My sales people have always been taught to be courteous, helpful, and most of all professional. They return phone calls. They send thank you notes. And, they treat each and every customer with respect.
They Are Also Taught Two Basic Principles:
1. Make a reasonable profit. We have earned it and we deserve it. We have to pay the mortgage, utilities, salaries, RV sales, and financing commissions, etc. So by all means, make us a reasonable profit.
2. Sell RV's. Always try to make a reasonable profit, but if you can't... at least try to make some profit. A little of something is better than a whole lot of nothing.
It's really very easy to save a substantial amount on the purchase of your next RV... If, and only if you know exactly what to do. Here's a look at a typical outing to the local, or not-so-local RV dealership.
The Gun-Fight at the O.K. RV Sales Corral
Most people walk into an RV dealership with the impression that they are going into battle. They bristle with resistance as the salesman introduces himself, and begins the cat and mouse game of "I can sell you... No, you can't."
The salesman is asking qualifying questions, to hopefully keep from walking all over the lot and showing each and every RV. You are simply trying to see the different styles, options, colors, models, etc. It is a tug of war... But it doesn't have to result in all-out war.

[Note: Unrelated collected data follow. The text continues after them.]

(** * Litera backend: the session and choice endpoints of [main.py]

    A shallow embedding of [start_session] and [submit_choice] together
    with the [Player] and [ActionLog] schemas of [schemas.py], and the
    properties of the scoring rules: range preservation, the per-module
    deltas, the error paths and the frame on relationship entries. *)

From Stdlib Require Import ZArith String Ascii List Bool Lia.
From stdpp Require Import base option gmap strings list fin_maps.

Local Open Scope string_scope.
Local Open Scope Z_scope.

Set Warnings "-register-all,-clear-no-such-hyp".

(** ** Python values

    The request payload is a [Dict] decoded from JSON and the outcome is
    a [Dict] built by the handler: null, booleans, integers, strings,
    arrays and objects with string keys.  Numbers with a fractional part
    are outside this model. *)

Inductive pyval : Type :=
| PNone
| PBool (b : bool)
| PInt (z : Z)
| PStr (s : string)
| PList (l : list pyval)
| PDict (d : list (string * pyval)).

(** An object is kept as its items in insertion order; the keys of a
    decoded object are pairwise distinct. *)
Abbreviation pydict := (list (string * pyval)).

Fixpoint assoc_lookup {V : Type} (k : string) (d : list (string * V)) : option V :=
  match d with
  | [] => None
  | (k', v) :: d' => if String.eqb k k' then Some v else assoc_lookup k d'
  end.

(** [d.get(k, dflt)] *)
Definition dict_get (d : pydict) (k : string) (dflt : pyval) : pyval :=
  match assoc_lookup k d with
  | Some v => v
  | None => dflt
  end.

Obviously, the dealer, as the individual or business that has shelled out literally millions of dollars to provide a good inventory of recreational vehicles, has the right to regulate the flow of potential customers through his doors. He also has the right to dictate what type of methods his salespeople use.
When people walk through the doors of the dealership, many salesmen, like a cop in a bad movie, will subconsciously read you your RV Miranda Rights.

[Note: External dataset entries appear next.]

(** * Employee Management API: a shallow embedding of [main.py]

    The service is a FastAPI application over one SQLite table, [employees].
    This development embeds the request handlers of [main.py] as functions
    over an explicit table state and proves the properties its specification
    states about them.

    Conventions of the embedding.
    - A Python [str] is a [string]; a character is a code point below 256.
    - A Python [int] and an SQLite INTEGER are a [Z]; values are taken to fit
      the 64-bit column.
    - The table is the list of its rows in rowid order, which is the order in
      which SQLite scans it for every query of [main.py].
    - A handler is a function from the table to an outcome and a table: the
      outcome is the returned value or the raised [HTTPException]. *)

From Stdlib Require Import ZArith List String Ascii Bool Lia DecimalString.
From Stdlib Require Import DecimalZ Sorted.
Import ListNotations.

Local Open Scope string_scope.
Local Open Scope Z_scope.

(* ================================================================== *)
(** ** Python values *)

Module Py.

(** [bool(x)] as the [if x:] tests of the handlers use it. *)
Class Truthy (A : Type) := truthy : A -> bool.

#[global] Instance str_truthy : Truthy string :=
  fun s => negb (s =? "")%string.

#[global] Instance int_truthy : Truthy Z :=
  fun n => negb (n =? 0).

(** [Optional[T]]: [None] is falsy, a value is as truthy as it is. *)
#[global] Instance optional_truthy {A} `{Truthy A} : Truthy (option A) :=
  fun o => match o with Some a => truthy a | None => false end.

(** [str.isspace] on one character: the code points below 256 that
    [str.strip()] removes. *)
Definition isspace (c : ascii) : bool :=
  let n := N_of_ascii c in
  ((9 <=? n) && (n <=? 13) || (28 <=? n) && (n <=? 32)
   || (n =? 133) || (n =? 160))%N.

Fixpoint lstrip (s : string) : string :=
  match s with
  | EmptyString => EmptyString
  | String c s' => if isspace c then lstrip s' else s
  end.

Fixpoint rstrip (s : string) : string :=
  match s with
  | EmptyString => EmptyString
  | String c s' =>
      match rstrip s' with
      | EmptyString => if isspace c then EmptyString else String c EmptyString
      | t => String c t
      end
  end.

(** [s.strip()] *)
Definition strip (s : string) : string := rstrip (lstrip s).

You have the right to remain ignorant. Anything you say can and will be used against you in the sales office. You have the right to speak to your spouse, and to have your spouse present during any negotiations. If you cannot afford an RV, one will be financed for you at 1% to 3% over "buy rate". (Buy Rate is the Dealer's actual interest rate charged by the lender.)
This is the mentality of many, many RV dealers and salespeople across the country. They will use any means possible to sell you an RV from their inventory, and their lot. They will use a multitude of tricks and strategies to "help" you buy on your first visit. They will give you formidable real and/or "not-so-real" reasons to buy NOW! (You should already know, or have the knowledge to recognize any "Real Reasons" the dealer may legitimately offer. They can be BIG money-savers.)
You, as the consumer also have a set of rights that you should go over mentally as you walk through the doors of any dealership.
The RV Consumer's Bill of Rights
1. You have the right to be knowledgeable. Anything you have learned can be used against any high-pressure tactics of a salesperson or over-aggressive sales or finance manager.
2. You have the right to take your time. Although you do have the right to know how to use urgency to your advantage.
3. You have the right to know the wholesale and retail book value of your trade-in, as well as the RV you are potentially buying.
4. If you finance your RV, you have the right to choose your own source for your RV Loan, at the best interest rate and terms possible.
5. If you choose to purchase an RV Warranty, you have the right to a fair price and a reputable company.
Clearly, the dealer is entitled to some profit... Without it he could never survive. Many dealers make HUGE profits on the RV's they sell. Your job as a consumer is to make sure that he pays the rent on the next buyer... Not you.
You are Your Own Worst Enemy...
Most people never take the time and/or money to learn. They don't realize that when they walk into the dealership and sit down, they have taken a knife to a gun fight. Dealerships spend thousands of dollars training their salespeople to make a good profit on each and every person they work with. Yet still, the vast majority of buyers never take the time to really learn how to buy an RV at a minimal profit for the dealer.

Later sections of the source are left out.